(** What [start1] makes of the server after the crash: [p0] is what the new persister
    holds, and [rf] the new Raft. *)
Record started (i : nat) (ends : list netname) (r : Z) cfg cfg' (p0 : Persister.t) (rf : Raft)
    (rn : @Network netname _ _) : Prop := {
  so_ends : ends_made ends cfg.(net) rn;
  so_old : cfg.(saved) !! i = Some None ∧ p0 = Persister.MakePersister ∨
    ∃ d, cfg.(saved) !! i = Some (Some d) ∧ cfg.(disks) !! d = Some p0;
  so_make : Make (length ends) (Z.of_nat i) p0 r = Some rf;
  so_server : i < length cfg.(endnames);
  so_cfg : cfg'.(endnames) = <[i := Some ends]> cfg.(endnames) ∧
    cfg'.(disks) = cfg.(disks) ++ [rf.(persister)] ∧
    cfg'.(saved) = <[i := Some (length cfg.(disks))]> cfg.(saved) ∧
    cfg'.(made) = cfg.(made) ++ [mkInstance i ends (length cfg.(disks)) rf] ∧
    cfg'.(rafts) = <[i := Some (length cfg.(made))]> cfg.(rafts) ∧
    cfg'.(heap) = cfg.(heap) ++ [AddService (MakeService "Raft" (Raft_methods (length cfg.(made)))) MakeServer] ∧
    cfg'.(net) = AddServer (NInt i) (length cfg.(heap)) rn;
  so_same : cfg'.(n) = cfg.(n) ∧ cfg'.(connected) = cfg.(connected);
  so_oracle : cfg'.(applyErr) = cfg.(applyErr) ∧ cfg'.(logs) = cfg.(logs) ∧ cfg'.(maxIndex) = cfg.(maxIndex)
}.

Lemma launch_spec i ends r cfg cfg' :
  launch Raft_methods i ends r cfg = Some cfg' →
  ∃ d p rf, cfg.(saved) !! i = Some (Some d) ∧ cfg.(disks) !! d = Some p ∧
    Make (length ends) (Z.of_nat i) p r = Some rf ∧
    cfg' = cfg <| disks := <[d := rf.(persister)]> cfg.(disks) |>
      <| made := cfg.(made) ++ [mkInstance i ends d rf] |>
      <| rafts := <[i := Some (length cfg.(made))]> cfg.(rafts) |>
      <| heap := cfg.(heap) ++ [AddService (MakeService "Raft" (Raft_methods (length cfg.(made)))) MakeServer] |>
      <| net := AddServer (NInt i) (length cfg.(heap)) cfg.(net) |>.
Proof.
  unfold launch. intros (s & Hs & Hc)%bind_Some. apply bind_Some in Hc as (d & -> & Hc).
  apply bind_Some in Hc as (p & Hp & Hc). apply bind_Some in Hc as (rf & Hrf & Hc).
  apply bind_Some in Hc as (ds & (_ & ->)%set_at_Some & Hc).
  apply bind_Some in Hc as (rs & (_ & ->)%set_at_Some & [= <-]). eauto 10.
Qed.

Lemma fresh_persister_spec i cfg cfg' :
  fresh_persister i cfg = Some cfg' →
  ∃ p0, (cfg.(saved) !! i = Some None ∧ p0 = Persister.MakePersister ∨
    ∃ d, cfg.(saved) !! i = Some (Some d) ∧ cfg.(disks) !! d = Some p0) ∧
    i < length cfg.(saved) ∧
    cfg' = cfg <| disks := cfg.(disks) ++ [p0] |>
               <| saved := <[i := Some (length cfg.(disks))]> cfg.(saved) |>.
Proof.
  unfold fresh_persister. intros ([d|] & Hs & Hc)%bind_Some.
  - apply copy_saved_spec in Hc as [[Hs' _]|(d' & p & Hs' & Hp & ->)]; [congruence|].
    exists p. split; [right; exists d'; by split|]. split; [by eapply lookup_lt_Some|]. by destruct p.
  - cbn [new_disk] in Hc. apply bind_Some in Hc as (s & (Hi & ->)%set_at_Some & [= <-]). eauto 10.
Qed.

Lemma start1_spec i names r cfg cfg' :
  start1 Raft_methods i names r cfg = Some cfg' →
  ∃ cfg1 p0 rf rn, crash1 i cfg = Some cfg1 ∧
    started i ((NStr ∘ names) <$> seq 0 cfg.(n)) r cfg1 cfg' p0 rf rn.
Proof.
  unfold start1. intros (cfg1 & Hc1 & Hc)%bind_Some. exists cfg1.
  assert (n cfg1 = n cfg) as Hn.
  { apply crash1_spec in Hc1 as (c & md & ds & sv & (en & -> & _)%disconnect_spec & [_ _ _ (_ & -> & _) _]). done. }
  rewrite Hn in Hc. set (es := (NStr ∘ names) <$> seq 0 (n cfg)) in *. clearbody es.
  apply bind_Some in Hc as (ens & (Hi & ->)%set_at_Some & Hc). cbv zeta in Hc.
  apply bind_Some in Hc as (rn & Hrn & Hc). apply bind_Some in Hc as (cfg2 & Hf & Hl).
  apply fresh_persister_spec in Hf as (p0 & Hp0 & Hlt & ->). cbn in Hp0, Hlt.
  apply launch_spec in Hl as (d & p & rf & Hs & Hp & Hmk & ->). cbn in Hs, Hp.
  rewrite list_lookup_insert_eq in Hs by done. injection Hs as <-.
  rewrite lookup_app_r, Nat.sub_diag in Hp by done. injection Hp as <-.
  exists p0, rf, rn. split; [done|]. split; [by apply make_ends_spec|done|done|done| |done|done].
  split_and!; try done. cbn [disks over]. by rewrite insert_app_r_alt, Nat.sub_diag by done.
Qed.
(** ** The invariant *)

Definition Raft_server (p : nat) : @Server V T W :=
  AddService (MakeService "Raft" (Raft_methods p)) MakeServer.

Definition up cfg (i : nat) : Prop := cfg.(connected) !! i = Some true.

Record harness_ok cfg : Prop := {
  h_size : length cfg.(rafts) = cfg.(n) ∧ length cfg.(connected) = cfg.(n) ∧
    length cfg.(saved) = cfg.(n) ∧ length cfg.(endnames) = cfg.(n);
  h_made p x : cfg.(made) !! p = Some x → x.(i_me) < cfg.(n) ∧ length x.(i_ends) = cfg.(n) ∧
    cfg.(disks) !! x.(i_disk) = Some x.(i_raft).(persister);
  h_link p x j e : cfg.(made) !! p = Some x → x.(i_ends) !! j = Some e →
    e ∈ cfg.(net).(ends) ∧ cfg.(net).(connections) !! e = Some (Some (NInt j));
  h_inj p x j p' x' j' e : cfg.(made) !! p = Some x → x.(i_ends) !! j = Some e →
    cfg.(made) !! p' = Some x' → x'.(i_ends) !! j' = Some e → p = p' ∧ j = j';
  h_disk p x p' x' : cfg.(made) !! p = Some x → cfg.(made) !! p' = Some x' →
    x.(i_disk) = x'.(i_disk) → p = p';
  h_row i row : cfg.(endnames) !! i = Some (Some row) →
    ∃ p x, cfg.(made) !! p = Some x ∧ x.(i_me) = i ∧ x.(i_ends) = row ∧
      (cfg.(rafts) !! i = Some None ∨ cfg.(rafts) !! i = Some (Some p));
  h_raft i p : cfg.(rafts) !! i = Some (Some p) →
    ∃ x sv rs, cfg.(made) !! p = Some x ∧ x.(i_me) = i ∧ cfg.(endnames) !! i = Some (Some x.(i_ends)) ∧
      cfg.(saved) !! i = Some (Some x.(i_disk)) ∧
      cfg.(net).(servers) !! NInt i = Some (Some sv) ∧ cfg.(heap) !! sv = Some rs ∧
      rs.(services) = (Raft_server p).(services);
  h_saved i d : cfg.(saved) !! i = Some (Some d) → d < length cfg.(disks) ∧
    ∀ p x, cfg.(made) !! p = Some x → x.(i_disk) = d → cfg.(rafts) !! i = Some (Some p);
  h_up i : up cfg i → ∃ p, cfg.(rafts) !! i = Some (Some p);
  h_on e : cfg.(net).(enabled) !! e = Some true ↔
    ∃ i j, end_at cfg.(endnames) i j = Some e ∧ up cfg i ∧ up cfg j
}.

◆ **WHAT TO WORK ON**
Reproduce every line of the data verbatim.

◆ **WRITTEN SOLUTION**
(** What [start1] makes of the server after the crash: [p0] is what the new persister
    holds, and [rf] the new Raft. *)
Record started (i : nat) (ends : list netname) (r : Z) cfg cfg' (p0 : Persister.t) (rf : Raft)
    (rn : @Network netname _ _) : Prop := {
  so_ends : ends_made ends cfg.(net) rn;
  so_old : cfg.(saved) !! i = Some None ∧ p0 = Persister.MakePersister ∨
    ∃ d, cfg.(saved) !! i = Some (Some d) ∧ cfg.(disks) !! d = Some p0;
  so_make : Make (length ends) (Z.of_nat i) p0 r = Some rf;
  so_server : i < length cfg.(endnames);
  so_cfg : cfg'.(endnames) = <[i := Some ends]> cfg.(endnames) ∧
    cfg'.(disks) = cfg.(disks) ++ [rf.(persister)] ∧
    cfg'.(saved) = <[i := Some (length cfg.(disks))]> cfg.(saved) ∧
    cfg'.(made) = cfg.(made) ++ [mkInstance i ends (length cfg.(disks)) rf] ∧
    cfg'.(rafts) = <[i := Some (length cfg.(made))]> cfg.(rafts) ∧
    cfg'.(heap) = cfg.(heap) ++ [AddService (MakeService "Raft" (Raft_methods (length cfg.(made)))) MakeServer] ∧
    cfg'.(net) = AddServer (NInt i) (length cfg.(heap)) rn;
  so_same : cfg'.(n) = cfg.(n) ∧ cfg'.(connected) = cfg.(connected);
  so_oracle : cfg'.(applyErr) = cfg.(applyErr) ∧ cfg'.(logs) = cfg.(logs) ∧ cfg'.(maxIndex) = cfg.(maxIndex)
}.

Lemma launch_spec i ends r cfg cfg' :
  launch Raft_methods i ends r cfg = Some cfg' →
  ∃ d p rf, cfg.(saved) !! i = Some (Some d) ∧ cfg.(disks) !! d = Some p ∧
    Make (length ends) (Z.of_nat i) p r = Some rf ∧
    cfg' = cfg <| disks := <[d := rf.(persister)]> cfg.(disks) |>
      <| made := cfg.(made) ++ [mkInstance i ends d rf] |>
      <| rafts := <[i := Some (length cfg.(made))]> cfg.(rafts) |>
      <| heap := cfg.(heap) ++ [AddService (MakeService "Raft" (Raft_methods (length cfg.(made)))) MakeServer] |>
      <| net := AddServer (NInt i) (length cfg.(heap)) cfg.(net) |>.
Proof.
  unfold launch. intros (s & Hs & Hc)%bind_Some. apply bind_Some in Hc as (d & -> & Hc).
  apply bind_Some in Hc as (p & Hp & Hc). apply bind_Some in Hc as (rf & Hrf & Hc).
  apply bind_Some in Hc as (ds & (_ & ->)%set_at_Some & Hc).
  apply bind_Some in Hc as (rs & (_ & ->)%set_at_Some & [= <-]). eauto 10.
Qed.

Lemma fresh_persister_spec i cfg cfg' :
  fresh_persister i cfg = Some cfg' →
  ∃ p0, (cfg.(saved) !! i = Some None ∧ p0 = Persister.MakePersister ∨
    ∃ d, cfg.(saved) !! i = Some (Some d) ∧ cfg.(disks) !! d = Some p0) ∧
    i < length cfg.(saved) ∧
    cfg' = cfg <| disks := cfg.(disks) ++ [p0] |>
               <| saved := <[i := Some (length cfg.(disks))]> cfg.(saved) |>.
Proof.
  unfold fresh_persister. intros ([d|] & Hs & Hc)%bind_Some.
  - apply copy_saved_spec in Hc as [[Hs' _]|(d' & p & Hs' & Hp & ->)]; [congruence|].
    exists p. split; [right; exists d'; by split|]. split; [by eapply lookup_lt_Some|]. by destruct p.
  - cbn [new_disk] in Hc. apply bind_Some in Hc as (s & (Hi & ->)%set_at_Some & [= <-]). eauto 10.
Qed.

Lemma start1_spec i names r cfg cfg' :
  start1 Raft_methods i names r cfg = Some cfg' →
  ∃ cfg1 p0 rf rn, crash1 i cfg = Some cfg1 ∧
    started i ((NStr ∘ names) <$> seq 0 cfg.(n)) r cfg1 cfg' p0 rf rn.
Proof.
  unfold start1. intros (cfg1 & Hc1 & Hc)%bind_Some. exists cfg1.
  assert (n cfg1 = n cfg) as Hn.
  { apply crash1_spec in Hc1 as (c & md & ds & sv & (en & -> & _)%disconnect_spec & [_ _ _ (_ & -> & _) _]). done. }
  rewrite Hn in Hc. set (es := (NStr ∘ names) <$> seq 0 (n cfg)) in *. clearbody es.
  apply bind_Some in Hc as (ens & (Hi & ->)%set_at_Some & Hc). cbv zeta in Hc.
  apply bind_Some in Hc as (rn & Hrn & Hc). apply bind_Some in Hc as (cfg2 & Hf & Hl).
  apply fresh_persister_spec in Hf as (p0 & Hp0 & Hlt & ->). cbn in Hp0, Hlt.
  apply launch_spec in Hl as (d & p & rf & Hs & Hp & Hmk & ->). cbn in Hs, Hp.
  rewrite list_lookup_insert_eq in Hs by done. injection Hs as <-.
  rewrite lookup_app_r, Nat.sub_diag in Hp by done. injection Hp as <-.
  exists p0, rf, rn. split; [done|]. split; [by apply make_ends_spec|done|done|done| |done|done].
  split_and!; try done. cbn [disks over]. by rewrite insert_app_r_alt, Nat.sub_diag by done.
Qed.
(** ** The invariant *)

Definition Raft_server (p : nat) : @Server V T W :=
  AddService (MakeService "Raft" (Raft_methods p)) MakeServer.

Definition up cfg (i : nat) : Prop := cfg.(connected) !! i = Some true.

Record harness_ok cfg : Prop := {
  h_size : length cfg.(rafts) = cfg.(n) ∧ length cfg.(connected) = cfg.(n) ∧
    length cfg.(saved) = cfg.(n) ∧ length cfg.(endnames) = cfg.(n);
  h_made p x : cfg.(made) !! p = Some x → x.(i_me) < cfg.(n) ∧ length x.(i_ends) = cfg.(n) ∧
    cfg.(disks) !! x.(i_disk) = Some x.(i_raft).(persister);
  h_link p x j e : cfg.(made) !! p = Some x → x.(i_ends) !! j = Some e →
    e ∈ cfg.(net).(ends) ∧ cfg.(net).(connections) !! e = Some (Some (NInt j));
  h_inj p x j p' x' j' e : cfg.(made) !! p = Some x → x.(i_ends) !! j = Some e →
    cfg.(made) !! p' = Some x' → x'.(i_ends) !! j' = Some e → p = p' ∧ j = j';
  h_disk p x p' x' : cfg.(made) !! p = Some x → cfg.(made) !! p' = Some x' →
    x.(i_disk) = x'.(i_disk) → p = p';
  h_row i row : cfg.(endnames) !! i = Some (Some row) →
    ∃ p x, cfg.(made) !! p = Some x ∧ x.(i_me) = i ∧ x.(i_ends) = row ∧
      (cfg.(rafts) !! i = Some None ∨ cfg.(rafts) !! i = Some (Some p));
  h_raft i p : cfg.(rafts) !! i = Some (Some p) →
    ∃ x sv rs, cfg.(made) !! p = Some x ∧ x.(i_me) = i ∧ cfg.(endnames) !! i = Some (Some x.(i_ends)) ∧
      cfg.(saved) !! i = Some (Some x.(i_disk)) ∧
      cfg.(net).(servers) !! NInt i = Some (Some sv) ∧ cfg.(heap) !! sv = Some rs ∧
      rs.(services) = (Raft_server p).(services);
  h_saved i d : cfg.(saved) !! i = Some (Some d) → d < length cfg.(disks) ∧
    ∀ p x, cfg.(made) !! p = Some x → x.(i_disk) = d → cfg.(rafts) !! i = Some (Some p);
  h_up i : up cfg i → ∃ p, cfg.(rafts) !! i = Some (Some p);
  h_on e : cfg.(net).(enabled) !! e = Some true ↔
    ∃ i j, end_at cfg.(endnames) i j = Some e ∧ up cfg i ∧ up cfg j
}.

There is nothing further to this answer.